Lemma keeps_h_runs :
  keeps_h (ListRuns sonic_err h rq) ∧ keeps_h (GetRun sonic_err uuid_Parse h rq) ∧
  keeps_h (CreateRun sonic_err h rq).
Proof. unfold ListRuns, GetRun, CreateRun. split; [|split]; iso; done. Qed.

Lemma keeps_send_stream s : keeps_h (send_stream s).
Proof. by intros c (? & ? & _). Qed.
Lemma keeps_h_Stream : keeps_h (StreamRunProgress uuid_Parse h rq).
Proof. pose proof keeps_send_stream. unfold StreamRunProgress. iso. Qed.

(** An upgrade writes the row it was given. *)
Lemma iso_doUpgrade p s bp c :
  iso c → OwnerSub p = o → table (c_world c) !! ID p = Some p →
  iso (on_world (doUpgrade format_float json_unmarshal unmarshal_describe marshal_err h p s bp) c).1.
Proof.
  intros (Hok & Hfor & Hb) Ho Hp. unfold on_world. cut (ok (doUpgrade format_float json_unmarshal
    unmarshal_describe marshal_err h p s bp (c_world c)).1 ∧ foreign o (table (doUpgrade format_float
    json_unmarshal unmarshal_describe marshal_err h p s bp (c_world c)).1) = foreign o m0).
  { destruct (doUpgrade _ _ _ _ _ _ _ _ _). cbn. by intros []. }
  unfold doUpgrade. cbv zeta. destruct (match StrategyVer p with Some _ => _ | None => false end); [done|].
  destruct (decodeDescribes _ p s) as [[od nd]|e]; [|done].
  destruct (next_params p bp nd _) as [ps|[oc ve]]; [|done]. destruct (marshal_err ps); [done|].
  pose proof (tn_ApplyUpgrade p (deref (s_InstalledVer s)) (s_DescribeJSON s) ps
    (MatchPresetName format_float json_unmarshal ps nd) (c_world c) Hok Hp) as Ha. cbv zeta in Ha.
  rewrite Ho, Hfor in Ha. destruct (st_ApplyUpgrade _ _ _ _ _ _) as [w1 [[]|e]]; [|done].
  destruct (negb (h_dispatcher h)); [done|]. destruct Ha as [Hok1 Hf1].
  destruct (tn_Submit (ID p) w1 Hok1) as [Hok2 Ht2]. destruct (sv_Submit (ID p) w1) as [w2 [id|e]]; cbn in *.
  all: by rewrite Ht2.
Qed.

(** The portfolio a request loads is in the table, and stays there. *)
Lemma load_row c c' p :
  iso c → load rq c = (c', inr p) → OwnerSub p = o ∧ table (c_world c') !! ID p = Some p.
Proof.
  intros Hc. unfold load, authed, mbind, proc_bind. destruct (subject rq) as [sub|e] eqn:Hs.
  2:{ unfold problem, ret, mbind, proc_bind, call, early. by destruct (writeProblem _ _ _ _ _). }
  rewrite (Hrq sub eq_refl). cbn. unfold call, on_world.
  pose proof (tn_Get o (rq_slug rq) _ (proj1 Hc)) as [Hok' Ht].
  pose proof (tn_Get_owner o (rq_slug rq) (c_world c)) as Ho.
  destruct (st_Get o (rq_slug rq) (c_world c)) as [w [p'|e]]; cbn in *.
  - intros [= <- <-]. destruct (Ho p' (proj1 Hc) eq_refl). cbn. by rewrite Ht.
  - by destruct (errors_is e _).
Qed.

* * *

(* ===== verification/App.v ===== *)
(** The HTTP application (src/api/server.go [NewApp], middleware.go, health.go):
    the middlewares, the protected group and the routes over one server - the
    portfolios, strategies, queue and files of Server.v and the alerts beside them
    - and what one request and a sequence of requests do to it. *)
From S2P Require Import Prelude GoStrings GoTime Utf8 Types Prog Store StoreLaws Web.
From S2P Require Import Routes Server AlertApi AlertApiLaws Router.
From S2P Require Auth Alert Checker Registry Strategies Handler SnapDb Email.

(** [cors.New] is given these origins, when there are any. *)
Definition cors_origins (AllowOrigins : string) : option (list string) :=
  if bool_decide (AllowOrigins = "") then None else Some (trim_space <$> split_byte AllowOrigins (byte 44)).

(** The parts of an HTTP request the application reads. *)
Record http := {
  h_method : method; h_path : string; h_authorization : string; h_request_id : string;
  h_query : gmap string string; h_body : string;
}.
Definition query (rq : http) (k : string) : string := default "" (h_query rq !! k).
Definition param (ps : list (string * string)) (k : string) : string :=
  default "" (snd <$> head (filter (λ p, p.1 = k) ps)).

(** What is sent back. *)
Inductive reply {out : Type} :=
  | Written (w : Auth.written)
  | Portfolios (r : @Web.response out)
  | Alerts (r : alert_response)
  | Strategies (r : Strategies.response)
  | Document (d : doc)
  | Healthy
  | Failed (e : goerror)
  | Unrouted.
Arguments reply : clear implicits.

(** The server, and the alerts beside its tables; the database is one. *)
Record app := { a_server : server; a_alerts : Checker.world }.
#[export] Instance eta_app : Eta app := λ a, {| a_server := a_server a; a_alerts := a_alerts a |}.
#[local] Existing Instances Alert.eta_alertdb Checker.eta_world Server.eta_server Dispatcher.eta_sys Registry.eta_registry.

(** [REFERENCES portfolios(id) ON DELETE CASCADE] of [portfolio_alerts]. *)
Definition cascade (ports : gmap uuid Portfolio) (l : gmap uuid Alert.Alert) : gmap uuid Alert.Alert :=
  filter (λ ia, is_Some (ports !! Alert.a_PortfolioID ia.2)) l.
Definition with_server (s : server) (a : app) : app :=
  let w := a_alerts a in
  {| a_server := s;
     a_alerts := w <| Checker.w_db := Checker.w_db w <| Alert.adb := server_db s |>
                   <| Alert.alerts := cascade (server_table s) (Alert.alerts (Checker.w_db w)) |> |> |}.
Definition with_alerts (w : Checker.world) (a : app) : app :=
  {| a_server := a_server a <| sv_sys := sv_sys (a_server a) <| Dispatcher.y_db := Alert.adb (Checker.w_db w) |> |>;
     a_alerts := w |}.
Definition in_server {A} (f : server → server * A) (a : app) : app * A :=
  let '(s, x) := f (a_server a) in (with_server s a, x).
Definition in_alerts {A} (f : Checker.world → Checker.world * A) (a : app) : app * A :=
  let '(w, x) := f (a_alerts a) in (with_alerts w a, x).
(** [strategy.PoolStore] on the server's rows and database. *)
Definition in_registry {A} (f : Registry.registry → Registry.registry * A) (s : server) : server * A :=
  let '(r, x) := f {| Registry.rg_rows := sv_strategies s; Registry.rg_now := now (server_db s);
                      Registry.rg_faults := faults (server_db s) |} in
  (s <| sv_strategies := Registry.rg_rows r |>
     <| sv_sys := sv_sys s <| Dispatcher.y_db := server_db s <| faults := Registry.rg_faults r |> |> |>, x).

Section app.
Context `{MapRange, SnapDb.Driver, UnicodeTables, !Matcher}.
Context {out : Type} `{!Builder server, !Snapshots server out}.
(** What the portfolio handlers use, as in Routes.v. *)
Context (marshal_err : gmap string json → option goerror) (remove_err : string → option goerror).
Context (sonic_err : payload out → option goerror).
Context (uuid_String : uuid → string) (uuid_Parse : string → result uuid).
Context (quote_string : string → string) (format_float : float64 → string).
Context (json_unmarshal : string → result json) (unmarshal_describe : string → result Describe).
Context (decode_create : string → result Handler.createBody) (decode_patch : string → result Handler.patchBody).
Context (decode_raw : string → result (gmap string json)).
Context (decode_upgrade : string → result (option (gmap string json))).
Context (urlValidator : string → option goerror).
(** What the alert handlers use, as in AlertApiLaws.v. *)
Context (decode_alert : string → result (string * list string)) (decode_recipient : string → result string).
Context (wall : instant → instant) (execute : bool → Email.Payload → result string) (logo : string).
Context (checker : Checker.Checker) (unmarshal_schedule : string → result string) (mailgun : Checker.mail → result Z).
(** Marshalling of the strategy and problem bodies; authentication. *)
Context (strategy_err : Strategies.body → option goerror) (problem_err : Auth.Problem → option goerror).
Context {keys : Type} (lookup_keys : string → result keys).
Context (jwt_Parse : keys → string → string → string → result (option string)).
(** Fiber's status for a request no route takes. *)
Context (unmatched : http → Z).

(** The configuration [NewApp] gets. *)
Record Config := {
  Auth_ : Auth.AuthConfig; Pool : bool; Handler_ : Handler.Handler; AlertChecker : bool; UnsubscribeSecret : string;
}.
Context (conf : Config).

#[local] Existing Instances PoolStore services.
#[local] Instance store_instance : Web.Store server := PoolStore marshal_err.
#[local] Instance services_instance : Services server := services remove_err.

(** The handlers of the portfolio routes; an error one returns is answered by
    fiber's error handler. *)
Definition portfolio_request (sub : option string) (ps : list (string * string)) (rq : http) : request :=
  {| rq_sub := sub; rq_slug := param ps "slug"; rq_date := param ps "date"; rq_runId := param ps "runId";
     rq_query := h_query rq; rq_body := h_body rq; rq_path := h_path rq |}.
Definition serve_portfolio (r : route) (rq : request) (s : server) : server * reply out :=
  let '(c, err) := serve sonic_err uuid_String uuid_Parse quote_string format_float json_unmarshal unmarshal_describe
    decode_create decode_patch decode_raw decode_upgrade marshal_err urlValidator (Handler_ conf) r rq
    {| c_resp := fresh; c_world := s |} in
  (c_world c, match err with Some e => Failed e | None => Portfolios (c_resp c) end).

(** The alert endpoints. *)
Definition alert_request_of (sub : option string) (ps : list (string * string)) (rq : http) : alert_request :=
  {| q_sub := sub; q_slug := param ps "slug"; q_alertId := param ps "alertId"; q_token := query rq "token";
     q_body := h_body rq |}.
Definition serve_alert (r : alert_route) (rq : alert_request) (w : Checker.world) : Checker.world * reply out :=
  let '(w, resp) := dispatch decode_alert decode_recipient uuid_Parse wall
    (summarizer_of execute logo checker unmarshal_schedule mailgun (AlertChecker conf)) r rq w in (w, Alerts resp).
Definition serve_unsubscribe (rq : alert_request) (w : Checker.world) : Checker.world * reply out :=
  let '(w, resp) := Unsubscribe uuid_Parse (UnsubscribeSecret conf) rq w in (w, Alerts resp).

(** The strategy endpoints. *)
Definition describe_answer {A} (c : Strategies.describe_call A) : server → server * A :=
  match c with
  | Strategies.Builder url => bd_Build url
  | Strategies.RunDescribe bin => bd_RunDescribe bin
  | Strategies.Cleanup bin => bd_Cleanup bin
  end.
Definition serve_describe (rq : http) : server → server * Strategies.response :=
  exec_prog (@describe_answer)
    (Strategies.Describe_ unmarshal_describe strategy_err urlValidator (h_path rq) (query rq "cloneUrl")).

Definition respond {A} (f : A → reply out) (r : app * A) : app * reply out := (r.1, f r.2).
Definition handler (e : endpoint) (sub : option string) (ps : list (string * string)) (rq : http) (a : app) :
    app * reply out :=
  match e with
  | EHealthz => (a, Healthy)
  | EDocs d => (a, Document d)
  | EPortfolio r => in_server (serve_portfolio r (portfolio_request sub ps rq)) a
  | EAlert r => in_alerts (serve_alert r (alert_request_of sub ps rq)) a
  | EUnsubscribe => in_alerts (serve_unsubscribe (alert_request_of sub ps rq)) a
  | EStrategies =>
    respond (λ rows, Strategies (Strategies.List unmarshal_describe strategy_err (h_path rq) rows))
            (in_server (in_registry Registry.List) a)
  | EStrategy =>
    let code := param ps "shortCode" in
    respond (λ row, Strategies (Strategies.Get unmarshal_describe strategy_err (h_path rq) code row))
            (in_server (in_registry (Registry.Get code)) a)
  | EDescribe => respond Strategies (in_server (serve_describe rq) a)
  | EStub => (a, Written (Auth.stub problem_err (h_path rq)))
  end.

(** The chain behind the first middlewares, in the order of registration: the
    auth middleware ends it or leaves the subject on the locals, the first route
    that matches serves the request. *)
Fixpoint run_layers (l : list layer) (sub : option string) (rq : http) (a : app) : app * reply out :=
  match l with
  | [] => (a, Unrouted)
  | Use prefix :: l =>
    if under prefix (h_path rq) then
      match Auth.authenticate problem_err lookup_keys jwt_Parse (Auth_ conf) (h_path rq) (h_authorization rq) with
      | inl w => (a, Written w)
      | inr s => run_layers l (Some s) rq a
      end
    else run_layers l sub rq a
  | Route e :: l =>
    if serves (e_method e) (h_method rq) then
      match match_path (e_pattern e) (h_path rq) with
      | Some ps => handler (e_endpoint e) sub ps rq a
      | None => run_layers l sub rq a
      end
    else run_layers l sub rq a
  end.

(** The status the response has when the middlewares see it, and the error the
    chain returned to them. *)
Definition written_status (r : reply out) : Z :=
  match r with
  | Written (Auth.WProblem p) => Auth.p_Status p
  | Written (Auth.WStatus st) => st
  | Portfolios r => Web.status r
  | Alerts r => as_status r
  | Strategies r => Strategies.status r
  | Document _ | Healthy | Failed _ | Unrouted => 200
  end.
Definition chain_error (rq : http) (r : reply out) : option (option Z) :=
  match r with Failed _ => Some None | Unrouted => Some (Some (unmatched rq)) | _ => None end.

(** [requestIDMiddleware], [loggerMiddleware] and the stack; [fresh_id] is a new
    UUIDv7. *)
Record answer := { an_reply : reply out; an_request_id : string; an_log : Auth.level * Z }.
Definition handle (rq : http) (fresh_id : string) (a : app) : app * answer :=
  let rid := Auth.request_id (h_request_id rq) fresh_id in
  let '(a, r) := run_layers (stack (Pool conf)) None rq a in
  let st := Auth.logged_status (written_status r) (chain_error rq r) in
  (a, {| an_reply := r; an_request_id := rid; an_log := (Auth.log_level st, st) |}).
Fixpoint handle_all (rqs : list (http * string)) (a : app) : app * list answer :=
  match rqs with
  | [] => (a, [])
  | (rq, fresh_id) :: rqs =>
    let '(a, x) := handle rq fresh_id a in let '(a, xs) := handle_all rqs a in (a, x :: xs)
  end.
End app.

Exercise instructions:
Above are the records; from them, give again exactly the lines from the one containing "(** Marshalling of" to the one containing "rq_sub := sub;", both lines included, and nothing more.

Answer section:
(** Marshalling of the strategy and problem bodies; authentication. *)
Context (strategy_err : Strategies.body → option goerror) (problem_err : Auth.Problem → option goerror).
Context {keys : Type} (lookup_keys : string → result keys).
Context (jwt_Parse : keys → string → string → string → result (option string)).
(** Fiber's status for a request no route takes. *)
Context (unmatched : http → Z).

(** The configuration [NewApp] gets. *)
Record Config := {
  Auth_ : Auth.AuthConfig; Pool : bool; Handler_ : Handler.Handler; AlertChecker : bool; UnsubscribeSecret : string;
}.
Context (conf : Config).

#[local] Existing Instances PoolStore services.
#[local] Instance store_instance : Web.Store server := PoolStore marshal_err.
#[local] Instance services_instance : Services server := services remove_err.

(** The handlers of the portfolio routes; an error one returns is answered by
    fiber's error handler. *)
Definition portfolio_request (sub : option string) (ps : list (string * string)) (rq : http) : request :=
  {| rq_sub := sub; rq_slug := param ps "slug"; rq_date := param ps "date"; rq_runId := param ps "runId";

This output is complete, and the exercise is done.